» **Task directions**: Give again only those lines from the start of the entries through the line holding "match c with", leaving them as they are.

(Stored entries)
(* ===== verification/VaultProps.v ===== *)
(** * What the vault promises

    The theorems about contracts/StreamVault.sol over the lemmas of VaultFacts.v:
    it stays solvent, pays exactly the authorized difference, never pays more than
    was authorized and never twice, settles once, and changes a stream only on the
    enclave's signature. *)

From S2P Require Import Prelude JsString JsNumber Utf8 Json JsonFacts Encoding Wire Abi Instances Vault VaultFacts.

Section facts.
Context `{EvmLaws, Erc20Laws} (net : Net).

(** The state of a fresh deployment. *)
Definition fresh (w : World) : Prop :=
  ∃ own signer b, w = deployed own signer b ∧ ∀ t, 0 ≤ b t (this net).

Lemma fresh_ok w : fresh w → world_ok net w.
Proof. intros (own & signer & b & -> & Hb). by apply deployed_ok. Qed.

Lemma fresh_run_ok w0 cs w : fresh w0 → vrun net w0 cs w → world_ok net w.
Proof. intros H0' Hr. eapply vrun_ok; [by apply fresh_ok|exact Hr]. Qed.

(** A transaction returns or reverts. *)
Lemma not_Ret_throws {A} (o : outcome A) : (∀ a, o ≠ Ret a) → throws o.
Proof. destruct o; [naive_solver|by eexists]. Qed.

(** A withdrawal that would pay nothing reverts. *)
Lemma withdraw_nothing m id acc dl sig w : world_ok net w → uint_range 256 acc →
  Z.min acc (s_funded (stream_at (vault w) id)) ≤ s_withdrawn (stream_at (vault w) id) →
  throws (withdraw net m id acc dl sig w).
Proof.
  intros [Hv _] Hacc Hle. apply not_Ret_throws. intros w' E.
  pose proof (stream_at_ok net _ id Hv) as [? ?]. apply withdraw_Ret in E; [|done|done|lia].
  cbn zeta in E. lia.
Qed.

(** On a cancelled stream nothing succeeds any more. *)
Lemma cancelled_final m c id w w' : world_ok net w → call_ok c →
  s_cancelled (stream_at (vault w) id) = true → exec net m c w = Ret w' →
  match c with
  | CFund i _ | CWithdraw i _ _ _ | CCancelStream i _ _ _ => i ≠ id
  | _ => True
  end.
Proof.
  intros [Hv _] Hc Hcn E. destruct c as [| |i n|i n dl sg|i n dl sg|]; cbn [exec] in E; try done;
    intros ->; pose proof (stream_at_ok net _ id Hv) as [? ?].
  - apply fund_Ret in E. cbn zeta in E. destruct E as (_ & _ & Hf & _). congruence.
  - apply withdraw_Ret in E; [|done|done|lia]. cbn zeta in E.
    destruct E as (_ & _ & Hf & _). congruence.
  - apply cancelStream_Ret in E; [|done|done|lia]. cbn zeta in E.
    destruct E as (_ & _ & Hf & _). congruence.
Qed.
End facts.

(** Transactions in sequence, as a function. *)
Definition run `{Evm, Erc20} (net : Net) (cs : list (Msg * Call)) (w : World) : outcome World :=
  foldl (λ o c, w ← o; exec net c.1 c.2 w) (Ret w) cs.

Lemma run_throw `{Evm, Erc20} net cs e :
  foldl (λ o c, w ← o; exec net c.1 c.2 w) (Throw e) cs = Throw e.
Proof. induction cs; done. Qed.

Lemma run_vrun `{Evm, Erc20} net w0 cs0 cs w w' :
  Forall (λ c, msg_ok net c.1 ∧ call_ok c.2) cs →
  vrun net w0 cs0 w → run net cs w = Ret w' → vrun net w0 (cs0 ++ cs) w'.
Proof.
  unfold run. revert cs0 w. induction cs as [|[m c] cs IH]; intros cs0 w Hok Hr E.
  - rewrite app_nil_r. cbn in E. by injection E as <-.
  - apply Forall_cons in Hok as [[Hm Hc] Hok]. cbn [foldl fst snd mbind outcome_bind] in E.
    destruct (exec net m c w) as [w1|e] eqn:E1; [|by rewrite run_throw in E].
    change ((m, c) :: cs) with ([(m, c)] ++ cs). rewrite app_assoc.
    eapply IH; [done| |exact E]. by econstructor.
Qed.

(** ** Properties *)

(** C13: the vault is solvent: after any history of transactions from a
    deployment, in any order and by any callers, interleaved with any token
    transfers of others, every stream has withdrawn at most its funding, which fits
    uint128, and for every token the vault's balance covers what all open streams
    still hold. *)
Theorem vault_solvent `{EvmLaws, Erc20Laws} net w0 cs w : fresh net w0 → vrun net w0 cs w →
  entered (vault w) = 1 ∧
  (∀ id, 0 ≤ s_withdrawn (stream_at (vault w) id) ≤ s_funded (stream_at (vault w) id) ∧
         s_funded (stream_at (vault w) id) < 2 ^ 128) ∧
  ∀ t, liabilities t (vault w) ≤ balances w t (this net).
Proof.
  intros H0' Hr. destruct (fresh_run_ok net w0 cs w H0' Hr) as [Hv Hs].
  split; [apply Hv|]. split; [|exact Hs]. intros id. exact (stream_at_ok net _ id Hv).
Qed.

(** a withdrawal pays exactly the authorized difference: in every reachable
    state it succeeds if and only if the stream exists and is open, the deadline
    has not passed, the signature over this very chain, vault, stream, commitment,
    amount and deadline is the enclave's, there is something to pay and the token
    pays it; the recipient then gets min(accrued, funded) minus what was withdrawn
    before, this is recorded, and nothing else changes. *)
Theorem withdraw_pays `{EvmLaws, Erc20Laws} net w0 cs w m id acc dl sig w' :
  fresh net w0 → vrun net w0 cs w → uint_range 256 acc →
  let s := stream_at (vault w) id in
  let payout := Z.min acc (s_funded s) - s_withdrawn s in
  withdraw net m id acc dl sig w = Ret w' ↔
  s_employer s ≠ 0 ∧ s_cancelled s = false ∧ timestamp m ≤ dl ∧
  signed_by_tee net (vault w) WITHDRAW_TAG_word id (s_commitment s) acc dl sig ∧
  0 < payout ∧
  token_transfer (s_token s) (this net) (s_recipient s) payout (balances w) = Some (balances w') ∧
  balances w' = move (s_token s) (this net) (s_recipient s) payout (balances w) ∧
  vault w' = set_stream (vault w) id (set_withdrawn s (s_withdrawn s + payout) false) ∧
  events w' = events w ++ [Withdrawn id (s_recipient s) payout].
Proof.
  intros H0' Hr Hacc. cbn zeta. destruct (fresh_run_ok net w0 cs w H0' Hr) as [Hv _].
  pose proof (stream_at_ok net _ id Hv) as [? ?].
  rewrite withdraw_Ret by (done || lia). cbn zeta.
  set (s := stream_at (vault w) id) in *.
  replace (s_withdrawn s + (Z.min acc (s_funded s) - s_withdrawn s)) with (Z.min acc (s_funded s)) by lia.
  split.
  - intros (_ & He & Hc & Hd & Hsig & Hlt & b & Hb & ->).
    pose proof (transfer_moves _ _ _ _ _ _ Hb) as [Hmv _].
    repeat (split; [first [done|lia]|]). done.
  - intros (He & Hc & Hd & Hsig & Hlt & Hb & _ & Hw & Hev). split; [apply Hv|].
    repeat (split; [first [done|lia]|]). exists (balances w'). split; [done|].
    destruct w'. cbn in *. by subst.
Qed.


(** C16: replaying an authorization pays nothing, as long as it was paid in full:
    once a withdrawal of [acc] succeeded while the stream held at least that
    much, then after any further history every withdrawal for at most [acc], by
    anyone and with any signature, reverts. *)
Theorem replay_pays_nothing `{EvmLaws, Erc20Laws} net w0 cs0 w m id acc dl sig w1 cs w2 m' acc' dl' sig' :
  fresh net w0 → vrun net w0 cs0 w → uint_range 256 acc →
  withdraw net m id acc dl sig w = Ret w1 → acc ≤ s_funded (stream_at (vault w) id) →
  vrun net w1 cs w2 → 0 ≤ acc' ≤ acc →
  throws (withdraw net m' id acc' dl' sig' w2).
Proof.
  intros H0' Hr Hacc E Hf Hr2 Ha. pose proof (fresh_run_ok net w0 cs0 w H0' Hr) as Hok.
  pose proof (withdraw_ok net _ _ _ _ _ _ _ Hok Hacc E) as Hok1.
  pose proof (stream_at_ok net _ id (proj1 Hok)) as [? ?].
  apply withdraw_Ret in E; [|done|done|lia]. cbn zeta in E.
  destruct E as (_ & He & _ & _ & _ & _ & b & _ & ->).
  pose proof (vrun_later net _ _ _ id Hok1 Hr2) as Hl. cbn [vault] in Hl.
  rewrite stream_at_set, decide_True in Hl by done. destruct (Hl He) as (_ & _ & _ & _ & Hw & _).
  cbn [s_withdrawn set_withdrawn] in Hw.
  apply withdraw_nothing; [by eapply vrun_ok|lia|lia].
Qed.

(** C17: a settlement pays everything out, once: a successful cancellation is the
    employer's, with the enclave's signature for a settlement within its deadline;
    it brings the recipient to max(withdrawn, min(final, funded)), refunds exactly
    the rest of the funding, and after any further history the stream is
    unchanged: no fund, withdrawal or cancellation of it succeeds again. *)
Theorem cancel_settles `{EvmLaws, Erc20Laws} net w0 cs0 w m id acc dl sig w1 :
  fresh net w0 → vrun net w0 cs0 w → msg_ok net m → uint_range 256 acc →
  cancelStream net m id acc dl sig w = Ret w1 →
  let s := stream_at (vault w) id in
  let paid := Z.max (s_withdrawn s) (Z.min acc (s_funded s)) in
  sender m = s_employer s ∧ timestamp m ≤ dl ∧
  signed_by_tee net (vault w) SETTLE_TAG_word id (s_commitment s) acc dl sig ∧
  (∃ b, transfer_positive (s_token s) (this net) (s_recipient s) (paid - s_withdrawn s) (balances w) = Some b ∧
     transfer_positive (s_token s) (this net) (s_employer s) (s_funded s - paid) b = Some (balances w1)) ∧
  ∀ cs w2, vrun net w1 cs w2 →
    stream_at (vault w2) id = set_withdrawn s paid true ∧
    (∀ m' n, uint_range 128 n → throws (fund net m' id n w2)) ∧
    (∀ m' n dl' sig', uint_range 256 n → throws (withdraw net m' id n dl' sig' w2)) ∧
    (∀ m' n dl' sig', uint_range 256 n → throws (cancelStream net m' id n dl' sig' w2)).
Proof.
  intros H0' Hr Hm Hacc E. cbn zeta. pose proof (fresh_run_ok net w0 cs0 w H0' Hr) as Hok.
  pose proof (cancelStream_ok net _ _ _ _ _ _ _ Hok Hm Hacc E) as Hok1.
  pose proof (stream_at_ok net _ id (proj1 Hok)) as [? ?].
  apply cancelStream_Ret in E; [|done|done|lia]. cbn zeta in E.
  destruct E as (_ & He & _ & Hd & Hsig & b1 & b2 & Hb1 & Hb2 & ->).
  split; [done|]. split; [done|]. split; [done|]. split; [by exists b1|].
  intros cs w2 Hr2. pose proof (vrun_later net _ _ _ id Hok1 Hr2) as Hl.
  pose proof (vrun_ok net _ _ _ Hok1 Hr2) as Hok2. cbn [vault] in Hl.
  rewrite stream_at_set, decide_True in Hl by done.
  cbn [s_employer set_withdrawn] in Hl. rewrite <- He in Hl. destruct (Hl (proj1 Hm)) as (_ & _ & _ & _ & _ & _ & Hcn).
  specialize (Hcn eq_refl). split; [done|].
  assert (s_cancelled (stream_at (vault w2) id) = true) as Hc2 by by rewrite Hcn.
  split; [|split].
  - intros m' n Hn. apply not_Ret_throws. intros w' E'.
    by apply (cancelled_final net m' (CFund id n) id w2 w' Hok2 Hn Hc2 E').
  - intros m' n dl' sig' Hn. apply not_Ret_throws. intros w' E'.
    by apply (cancelled_final net m' (CWithdraw id n dl' sig') id w2 w' Hok2 Hn Hc2 E').
  - intros m' n dl' sig' Hn. apply not_Ret_throws. intros w' E'.
    by apply (cancelled_final net m' (CCancelStream id n dl' sig') id w2 w' Hok2 Hn Hc2 E').
Qed.

(** C20: a stream changes only as authorized: over one transaction in any
    reachable state, an existing stream keeps its parties, token and commitment;
    what it paid out grows only with an enclave signature for its commitment that
    has not expired; it is cancelled only by its employer; its funding grows only
    by a [fund] of it. *)
Theorem stream_changes_authorized `{EvmLaws, Erc20Laws} net w0 cs w m c w' id :
  fresh net w0 → vrun net w0 cs w → msg_ok net m → call_ok c → exec net m c w = Ret w' →
  let s := stream_at (vault w) id in
  let s' := stream_at (vault w') id in
  s_employer s ≠ 0 →
  s_employer s' = s_employer s ∧ s_recipient s' = s_recipient s ∧ s_token s' = s_token s ∧
  s_commitment s' = s_commitment s ∧ s_startTime s' = s_startTime s ∧
  (s_withdrawn s' ≠ s_withdrawn s ∨ s_cancelled s' ≠ s_cancelled s →
     ∃ tag acc dl sig, s_withdrawn s' ≤ Z.max (s_withdrawn s) acc ∧ timestamp m ≤ dl ∧
       signed_by_tee net (vault w) tag id (s_commitment s) acc dl sig ∧
       ((tag = WITHDRAW_TAG_word ∧ c = CWithdraw id acc dl sig ∧ s_cancelled s' = s_cancelled s) ∨
        (tag = SETTLE_TAG_word ∧ c = CCancelStream id acc dl sig ∧ sender m = s_employer s))) ∧
  (s_funded s' ≠ s_funded s → ∃ n, c = CFund id n ∧ 0 < n ∧ s_funded s' = s_funded s + n).
Proof.
  intros H0' Hr Hm Hc E. cbn zeta. intros He. pose proof (fresh_run_ok net w0 cs w H0' Hr) as Hok.
  pose proof (stream_at_ok net _ id (proj1 Hok)) as [? ?].
  pose proof (exec_evolves net m c w w' id Hok Hm Hc E) as Hev.
  inversion Hev as [Heq|s' Hz _ _ _ Heq|n Hcl _ Hcn Hn Heq|acc dl sig Hcl _ Hcn _ Heq|acc dl sig Hcl Hs Hcn Heq].
  - repeat (split; [done|]). split; [intros [?|?]; done|done].
  - by rewrite Hz in He.
  - cbn. rewrite Hcn. repeat (split; [done|]). split; [intros [?|?]; done|]. intros _. by exists n.
  - cbn. rewrite Hcn. repeat (split; [done|]). split; [intros _|done]. subst c.
    cbn [exec call_ok] in *. apply withdraw_Ret in E; [|done|done|lia]. cbn zeta in E.
    destruct E as (_ & _ & _ & Hd & Hsig & _). exists WITHDRAW_TAG_word, acc, dl, sig.
    split; [lia|]. split; [done|]. split; [done|]. by left.
  - cbn. repeat (split; [done|]). split; [intros _|done]. subst c.
    cbn [exec call_ok] in *. apply cancelStream_Ret in E; [|done|done|lia]. cbn zeta in E.
    destruct E as (_ & _ & _ & Hd & Hsig & _). exists SETTLE_TAG_word, acc, dl, sig.
    split; [lia|]. split; [done|]. split; [done|]. by right.
Qed.

(** C14: the log tells the truth, for good: in the log of every history, a
    StreamCreated entry still gives the stream's employer, recipient, token and
    commitment, whatever happened since, and the bytes of a TermsRevealed entry hash
    to the commitment that the stream was created with and has to this day. *)
Theorem log_authentic `{EvmLaws, Erc20Laws} net w0 cs w e :
  fresh net w0 → vrun net w0 cs w → e ∈ events w → records w e.
Proof.
  intros H0' Hr Hin. eapply vrun_records; [by apply fresh_ok|exact Hr| |exact Hin].
  destruct H0' as (? & ? & ? & -> & _). apply not_elem_of_nil.
Qed.

(** ** A concrete history

    The vault with address 170 on chain 114, the enclave's signer 238, the
    employer 225, the recipient 226, token 5; signatures of the concrete
    instance. *)

#[export] Instance toy_erc20 : Erc20 := {|
  token_transfer t from to n b :=
    if (0 <=? n) && (n <=? b t from) then Some (move t from to n b) else None
|}.

#[export] Instance toy_erc20_laws : Erc20Laws.
Proof.
  split. intros t from to n b b'. cbn. destruct (_ && _) eqn:E; [|done]. intros [= <-].
  apply andb_prop in E as [_ ?%Z.leb_le]. done.
Qed.

Definition toy_net : Net := {| this := 170; chainid := 114 |}.

(** The enclave's signature in the concrete instance. *)
Definition toy_signature (tag id commitment acc dl : Z) : bytes :=
  word 238 ++ eth_signed (authorization_digest toy_net tag id commitment acc dl) ++ [27].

» **The completed task**:
(* ===== verification/VaultProps.v ===== *)
(** * What the vault promises

    The theorems about contracts/StreamVault.sol over the lemmas of VaultFacts.v:
    it stays solvent, pays exactly the authorized difference, never pays more than
    was authorized and never twice, settles once, and changes a stream only on the
    enclave's signature. *)

From S2P Require Import Prelude JsString JsNumber Utf8 Json JsonFacts Encoding Wire Abi Instances Vault VaultFacts.

Section facts.
Context `{EvmLaws, Erc20Laws} (net : Net).

(** The state of a fresh deployment. *)
Definition fresh (w : World) : Prop :=
  ∃ own signer b, w = deployed own signer b ∧ ∀ t, 0 ≤ b t (this net).

Lemma fresh_ok w : fresh w → world_ok net w.
Proof. intros (own & signer & b & -> & Hb). by apply deployed_ok. Qed.

Lemma fresh_run_ok w0 cs w : fresh w0 → vrun net w0 cs w → world_ok net w.
Proof. intros H0' Hr. eapply vrun_ok; [by apply fresh_ok|exact Hr]. Qed.

(** A transaction returns or reverts. *)
Lemma not_Ret_throws {A} (o : outcome A) : (∀ a, o ≠ Ret a) → throws o.
Proof. destruct o; [naive_solver|by eexists]. Qed.

(** A withdrawal that would pay nothing reverts. *)
Lemma withdraw_nothing m id acc dl sig w : world_ok net w → uint_range 256 acc →
  Z.min acc (s_funded (stream_at (vault w) id)) ≤ s_withdrawn (stream_at (vault w) id) →
  throws (withdraw net m id acc dl sig w).
Proof.
  intros [Hv _] Hacc Hle. apply not_Ret_throws. intros w' E.
  pose proof (stream_at_ok net _ id Hv) as [? ?]. apply withdraw_Ret in E; [|done|done|lia].
  cbn zeta in E. lia.
Qed.

(** On a cancelled stream nothing succeeds any more. *)
Lemma cancelled_final m c id w w' : world_ok net w → call_ok c →
  s_cancelled (stream_at (vault w) id) = true → exec net m c w = Ret w' →
  match c with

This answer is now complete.